Dynamic pH junction–sweeping technique for on-line concentration of acidic amino acids in human serum by capillary electrophoresis with indirect UV detection

Glutamic acid (Glu) and aspartic acid (Asp), as two important neurotransmitters, have been the focus of increasingly intense research over the past several years. Glu and Asp are present in biological fluids such as serum at trace levels, but complex components in biological matrices make it difficult to determine them in biological samples. In this paper, a sensitive and simple method coupled with indirect UV detection, using benzoic acid (BA) as the UV-absorbing probe, was developed and validated for the quantitative determination of Glu and Asp in human serum and Compound Amino Acid Injection-18 AA. The method combines a dynamic pH junction with a sweeping technique using β-cyclodextrin (β-CD) as the complexing agent for sweeping.

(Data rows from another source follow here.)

(** C3.  When the receive loop reads an end of stream or an exception from
    the valid replica at [i], then by the end of that turn of the loop the
    replica is not valid, the count is one less and so is the number of
    valid replicas, the other entries are as they were, every other valid
    replica has been sent a cancel right after the packet was read, and the
    drain has read from these replicas only, without a poll and without
    touching another socket.  The turn ends normally exactly when the stream
    of every other valid replica has a packet that closes it; then each of
    these streams has been read up to and including that packet, the
    counter of the replica has moved by one, and the terminal packet is
    returned, and the cursor moved, exactly when the counter of the replica
    was the cursor.  Otherwise the turn ends on the failure of a read, at
    the first of the other valid replicas whose stream has no such packet:
    the streams before it have been read up to their closing packets, its
    own stream has been read whole, the streams after it have not been
    read, and neither counter has moved. *)
Theorem terminal_packet_cancels_and_drains (i : nat) (e : Z * Replica.t)
    (s : ReplicasConnections) (w : World) (p : Packet) (rest : list Packet) :
  Inv s ->
  replica_hash s !! i = Some e -> Replica.is_valid e.2 = true ->
  incoming w (sock e) = p :: rest ->
  type p = EndOfStream \/ type p = Exception ->
  let '(res, s', w') := receive_iteration i e.2 s w in
  let others := List.filter (fun x => Replica.is_valid x.2) (replica_hash s') in
  (exists e', replica_hash s' !! i = Some e' /\ Replica.is_valid e'.2 = false) /\
  valid_replicas_count s' = valid_replicas_count s - 1 /\
  valid_count (replica_hash s) = S (length others) /\
  (forall j, j <> i -> replica_hash s' !! j = replica_hash s !! j) /\
  (exists drained,
     trace w' =
       trace w ++ EvReceivePacket (sock e) p
         :: map (fun x => EvSendCancel (sock x)) others ++ drained /\
     Forall (fun ev => exists x q, In x others /\ ev = EvReceivePacket (sock x) q) drained) /\
  ((exists out, res = Ok out) <-> Forall (fun x => closes (incoming w (sock x))) others) /\
  polls w' = polls w /\
  (forall fd, (forall x, In x others -> sock x <> fd) ->
     incoming w' fd = if fd =? sock e then rest else incoming w fd) /\
  match res with
  | Ok out =>
      Forall (fun x => incoming w' (sock x) = after_close (incoming w (sock x))) others /\
      out = (if Replica.next_packet_number e.2 =? next_packet_number s
             then Some p else None) /\
      trace w' =
        trace w ++ EvReceivePacket (sock e) p
          :: map (fun x => EvSendCancel (sock x)) others ++ drain_reads w (replica_hash s') /\
      (exists e', replica_hash s' !! i = Some e' /\
         Replica.connection e'.2 = Replica.connection e.2 /\
         Replica.next_packet_number e'.2 = int_incr (Replica.next_packet_number e.2)) /\
      next_packet_number s' =
        (if Replica.next_packet_number e.2 =? next_packet_number s
         then int_incr (next_packet_number s) else next_packet_number s)
  | Throw err =>
      err = NETWORK_ERROR /\
      (exists e', replica_hash s' !! i = Some e' /\
         Replica.connection e'.2 = Replica.connection e.2 /\
         Replica.next_packet_number e'.2 = Replica.next_packet_number e.2) /\
      next_packet_number s' = next_packet_number s /\
      exists before x after,
        others = before ++ x :: after /\
        Forall (fun y => closes (incoming w (sock y))) before /\
        ~ closes (incoming w (sock x)) /\
        trace w' =
          trace w ++ EvReceivePacket (sock e) p
            :: map (fun y => EvSendCancel (sock y)) others ++
               drain_reads w before ++ map (EvReceivePacket (sock x)) (incoming w (sock x)) /\
        Forall (fun y => incoming w' (sock y) = after_close (incoming w (sock y))) before /\
        incoming w' (sock x) = [] /\
        Forall (fun y => incoming w' (sock y) = incoming w (sock y)) after
  end.
Proof.
  intros HI Hl Hv Hhead Hterm.
  pose proof (terminal_iteration_effect i e s w p rest HI Hl Hv Hhead Hterm) as H1.
  pose proof (terminal_iteration_result i e s w p rest HI Hl Hv Hhead Hterm) as H2.
  destruct (receive_iteration i e.2 s w) as [[res s'] w'].
  cbv zeta in H1, H2 |- *.
  destruct H1 as (A1 & A2 & A3 & A4 & A5 & A6).
  destruct H2 as (B1 & B2 & B3 & B4).
  split; [exact A1|]. split; [exact A2|]. split; [exact A3|]. split; [exact A4|].
  split; [exact A5|]. split; [exact B1|]. split; [exact B2|]. split; [exact B3|].
  destruct res as [out|err].
  - destruct A6 as (A6 & A7). destruct B4 as (B4 & B5 & B6). auto 10.
  - destruct B4 as (B4 & B5 & B6). auto.
Qed.
(** C3, as amended.  A Login that fails leaves the address list as it
    was when no login request got a response: every address failed with
    the connectivity sentinel, or an attempt ended with another error,
    or Login returned before the loop.  When the login request to the
    address at index [i] got a response, the addresses at [i] and at the
    final index have been exchanged although Login fails (the response
    carried a non-zero business code, or its payload could not be
    used).  In both cases the list has the same length and the same
    addresses. *)
Theorem failed_login_address_list (s : St E RestClient) (x : string) :
  (Login P E s).1 = Done (Some x) →
  let old := Urls (cli s) in
  let new := Urls (cli (Login P E s).2) in
  ((∀ i, ¬ answered_at s i) → new = old)
  ∧ (∀ i, answered_at s i → swapped_with_last i old new)
  ∧ length new = length old
  ∧ new ≡ₚ old.
Proof.
  intros Hfail old new. subst old new. unfold answered_at.
  destruct (Login P E s) as [r s'] eqn:Hrun. cbn in *.
  destruct (Login_course P E s r s' Hrun) as (t1 & t2 & path & Hc).
  pose proof Hc as (Ht & _).
  rewrite (new_events_app s s' (t1 ++ t2)) by done.
  assert (Hnone : (∀ i, ¬ ∃ b, login_attempts (t1 ++ t2) !! i
                               = Some (b, Done None)) →
                  Urls (cli s') = Urls (cli s))
    by apply (Login_not_answered _ _ _ _ _ _ Hc).
  assert (Hsome : ∀ i, (∃ b, login_attempts (t1 ++ t2) !! i
                             = Some (b, Done None)) →
                       swapped_with_last i (Urls (cli s)) (Urls (cli s'))).
  { intros i [b Hans].
    pose proof (Login_answered _ _ _ _ _ _ _ _ Hc Hans) as ->.
    destruct Hc as (_ & _ & _ & _ & _ & _ & Hi & -> & _).
    by apply swap_last_swapped. }
  split; [done|]. split; [done|].
  destruct path as [[k e]|].
  - destruct e.
    + rewrite Hnone; [done|]. intros i [b Hans].
      by pose proof (Login_answered _ _ _ _ _ _ _ _ Hc Hans).
    + destruct Hc as (_ & _ & _ & _ & _ & _ & Hi & HU & _).
      pose proof (swap_last_swapped k _ Hi) as Hsw. rewrite <- HU in Hsw.
      split; [by destruct Hsw as (_ & ? & _)|by eapply swapped_Permutation].
    + rewrite Hnone; [done|]. intros i [b Hans].
      by pose proof (Login_answered _ _ _ _ _ _ _ _ Hc Hans).
    + rewrite Hnone; [done|]. intros i [b Hans].
      by pose proof (Login_answered _ _ _ _ _ _ _ _ Hc Hans).
  - rewrite Hnone; [done|]. intros i [b Hans].
    by pose proof (Login_answered _ _ _ _ _ _ _ _ Hc Hans).
Qed.

End AddressList.

(** ** Runs on the sample instantiation *)

(** A fresh client for [urls] in a world with routing table [w]. *)
Definition sample_state (urls : list string)
    (w : list (string * DoResult)) : St Sample.env RestClient :=
  {| cli := Sample.client urls; proc := Sample.start w |}.

(** [u1] and [u2] cannot be reached, [u3] accepts the login. *)
Definition third_accepts : St Sample.env RestClient :=
  sample_state ["u1"; "u2"; "u3"]
    [(Sample.login_url "u3", DoBody "login-ok")].

(** [u1] cannot be reached, [u2] accepts the login. *)
Definition second_accepts : St Sample.env RestClient :=
  sample_state ["u1"; "u2"; "u3"]
    [(Sample.login_url "u2", DoBody "login-ok")].

(** [u1] accepts the login. *)
Definition first_accepts : St Sample.env RestClient :=
  sample_state ["u1"; "u2"; "u3"]
    [(Sample.login_url "u1", DoBody "login-ok")].

(** [u1] answers with the business code of a wrong password; [u2] would
    accept. *)
Definition first_rejects : St Sample.env RestClient :=
  sample_state ["u1"; "u2"]
    [(Sample.login_url "u1", DoBody "wrong-password");
     (Sample.login_url "u2", DoBody "login-ok")].

(** With [A], [B] unreachable and [C] accepting there are exactly three
    attempts: [A], [B], then [C]. *)
Example three_attempts :
  login_attempts
    (new_events third_accepts (Login Sample.params Sample.env third_accepts).2)
  = [("u1/deviceManager/rest", Done (Some "unconnected"));
     ("u2/deviceManager/rest", Done (Some "unconnected"));
     ("u3/deviceManager/rest", Done None)].
Proof. vm_compute. reflexivity. Qed.

(** A non-zero business code from the first address: no second
    attempt. *)
Example rejected_first_no_second_attempt :
  login_attempts
    (new_events first_rejects (Login Sample.params Sample.env first_rejects).2)
  = [("u1/deviceManager/rest", Done None)].
Proof. vm_compute. reflexivity. Qed.

Lemma login_success_swaps_with_last_witness :
  succeeds_at Sample.params Sample.env second_accepts 1
  ∧ Urls (cli (Login Sample.params Sample.env second_accepts).2)
    = ["u1"; "u3"; "u2"].
Proof.
  assert (H : succeeds_at Sample.params Sample.env second_accepts 1).
  { split; [vm_compute; reflexivity|].
    eexists. vm_compute. reflexivity. }
  split; [exact H|].
  destruct (login_success_swaps_with_last Sample.params Sample.env
              second_accepts 1 H) as (_ & _ & Hex).
  exact (Hex "u1" "u2" "u3" eq_refl eq_refl).
Defined.

(** C2 as stated fails: when the first of three addresses succeeds, the
    other two change places, [[u1; u2; u3]] becomes [[u3; u2; u1]]. *)
Lemma login_success_not_moved_to_back :
  succeeds_at Sample.params Sample.env first_accepts 0
  ∧ ¬ moved_to_back 0 (Urls (cli first_accepts))
        (Urls (cli (Login Sample.params Sample.env first_accepts).2)).
Proof.
  split.
  - split; [vm_compute; reflexivity|].
    eexists. vm_compute. reflexivity.
  - intros (u & Hu & Hnew). vm_compute in Hnew. discriminate Hnew.
Qed.

Lemma failed_login_address_list_witness :
  (Login Sample.params Sample.env first_rejects).1
  = Done (Some "login u1/deviceManager/rest error")
  ∧ swapped_with_last 0 ["u1"; "u2"]
      (Urls (cli (Login Sample.params Sample.env first_rejects).2)).
Proof.
  assert (H : (Login Sample.params Sample.env first_rejects).1
              = Done (Some "login u1/deviceManager/rest error"))
    by (vm_compute; reflexivity).
  split; [exact H|].
  destruct (failed_login_address_list Sample.params Sample.env first_rejects
              _ H) as (_ & Hsw & _).
  apply Hsw. eexists. vm_compute. reflexivity.
Defined.

(** C3 as stated fails: a login that is rejected with a non-zero
    business code by the first address fails and leaves [[u2; u1]]
    where [[u1; u2]] was. *)
Lemma failed_login_changes_address_list :
  (∃ x, (Login Sample.params Sample.env first_rejects).1 = Done (Some x))
  ∧ Urls (cli first_rejects) = ["u1"; "u2"]
  ∧ Urls (cli (Login Sample.params Sample.env first_rejects).2)
    = ["u2"; "u1"]
  ∧ Urls (cli (Login Sample.params Sample.env first_rejects).2)
    ≠ Urls (cli first_rejects).
Proof.
  split; [eexists; vm_compute; reflexivity|].
  split; [reflexivity|].
  split; [vm_compute; reflexivity|].
  vm_compute. discriminate.
Qed.

(** ** Request construction *)

Lemma canonical_Connection : CanonicalMIMEHeaderKey "Connection" = "Connection".
Proof. vm_compute. reflexivity. Qed.

Lemma canonical_Content_Type :
  CanonicalMIMEHeaderKey "Content-Type" = "Content-Type".
Proof. vm_compute. reflexivity. Qed.

Lemma canonical_iBaseToken : CanonicalMIMEHeaderKey "iBaseToken" = "Ibasetoken".
Proof. vm_compute. reflexivity. Qed.

(** The three headers of a request built by [GetRequest]. *)
Definition headers_of (c : RestClient) (req : Request) : Prop :=
  Header_Values req "Content-Type" = ["application/json"]
  ∧ Header_Values req "Connection" = ["keep-alive"]
  ∧ Header_Values req "iBaseToken"
    = (if bool_decide (Token c ≠ "") then [Token c] else [])
  ∧ (is_Some (Hdr req !! CanonicalMIMEHeaderKey "iBaseToken") ↔ Token c ≠ "").

Lemma GetRequest_headers P c method url data req :
  GetRequest P c method url data = inl req → headers_of c req.
Proof.
  unfold GetRequest, http_NewRequest, headers_of, Header_Values, Header_Set.
  intros Hreq.
  destruct data as [d|]; [destruct (json_Marshal P d) as [b|e]|];
    try discriminate;
    destruct (http_NewRequest_err P method _); try discriminate;
    injection Hreq as <-;
    rewrite ?canonical_Connection, ?canonical_Content_Type,
      ?canonical_iBaseToken;
    case_bool_decide as Htok; cbn;
    rewrite ?canonical_Connection, ?canonical_Content_Type,
      ?canonical_iBaseToken;
    simplify_map_eq; repeat split; try done;
    try (intros _; by eexists); try (by intros [? ?]).
Qed.

Section Headers.
Variable P : Params.
Variable E : Env.

(** C7.  Every request built by [GetRequest] carries
    [Content-Type: application/json] and [Connection: keep-alive], and
    carries the token header [iBaseToken] exactly when the client's
    token is not empty.  Login clears the token before it calls
    [loginCall], so no request of a login attempt carries the header.
    A Login that returned nil has stored the string that the reply of
    [loginCall] has under [iBaseToken], whatever it is; a request built
    after it carries the header, with that token, exactly when the
    token is not empty. *)
Theorem request_headers_and_token :
  (∀ c method url data req,
     GetRequest P c method url data = inl req → headers_of c req)
  ∧ (∀ s, ∃ t1 t2,
       trace (proc (Login P E s).2) = trace (proc s) ++ t1 ++ t2
       ∧ login_attempts (t1 ++ t2) = login_attempts t1
       ∧ Forall (fun req =>
                   Header_Values req "iBaseToken" = []
                   ∧ Hdr req !! CanonicalMIMEHeaderKey "iBaseToken" = None)
                (requests t1))
  ∧ (∀ s, (Login P E s).1 = Done None →
          let c' := cli (Login P E s).2 in
          (∃ body s0 resp s1 respData,
             Login_entry P E s = Some (body, s0)
             ∧ loginCall P E body s0 = (Done (resp, None), s1)
             ∧ Data resp = Map respData
             ∧ GetValue_string P respData "iBaseToken" = (Token c', true))
          ∧ ∀ method url data req,
              GetRequest P c' method url data = inl req →
              (Token c' ≠ "" →
               Header_Values req "iBaseToken" = [Token c'])
              ∧ (Token c' = "" →
                 Header_Values req "iBaseToken" = []
                 ∧ Hdr req !! CanonicalMIMEHeaderKey "iBaseToken" = None)).
Proof.
  split; [intros; by eapply GetRequest_headers|]. split.
  - intros s. destruct (Login P E s) as [r s'] eqn:Hrun.
    destruct (Login_course P E s r s' Hrun)
      as (t1 & t2 & path & Ht & _ & _ & Hq & Hb2 & _).
    exists t1, t2. split; [done|]. split.
    + by rewrite login_attempts_app, (login_attempts_none t2 Hb2), app_nil_r.
    + eapply Forall_impl; [exact Hq|].
      intros req (c & m & u & d & Htok & Hreq).
      destruct (GetRequest_headers P c m u d req Hreq) as (_ & _ & Hv & Hiff).
      rewrite Htok in Hv, Hiff. split; [done|].
      destruct (Hdr req !! CanonicalMIMEHeaderKey "iBaseToken") eqn:Hl;
        [|done].
      by destruct (proj1 Hiff ltac:(by eexists)).
  - intros s Hok c'. subst c'.
    split.
    + destruct (Login_reply P E s Hok)
        as (body & s0 & resp & s1 & respData & He & Hl & _ & HD & _ & Htok).
      by exists body, s0, resp, s1, respData.
    + intros method url data req Hreq.
      destruct (GetRequest_headers P _ _ _ _ _ Hreq) as (_ & _ & Hv & Hiff).
      split.
      * intros Htok. by rewrite bool_decide_eq_true_2 in Hv.
      * intros Htok. rewrite Htok in Hv, Hiff. split; [done|].
        destruct (Hdr req !! CanonicalMIMEHeaderKey "iBaseToken") eqn:Hl;
          [|done].
        by destruct (proj1 Hiff ltac:(by eexists)).
Qed.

Employing this proposed method, low detection limits of 0.061 μg/mL for Glu and 0.032 μg/mL for Asp were obtained. The sensitivity was improved 30- and 55-fold for Glu and Asp compared to conventional CE method. Standard curves were linear (r > 0.999) over the concentration range of 0.1–8.0 μg/mL. To further improve the resolution of Asp from interfering substances in human serum, 6% (v/v) methanol was added to the sample matrix, and resulted in the detection limits of 0.125 μg/mL for Glu and 0.057 μg/mL for Asp. With a simple precipitation of protein, the method has been successfully applied to the analysis of human serum, and the recoveries (82% for Glu and 87% for Asp) were achieved with relative standard deviations of 1.9% and 2.0%, respectively.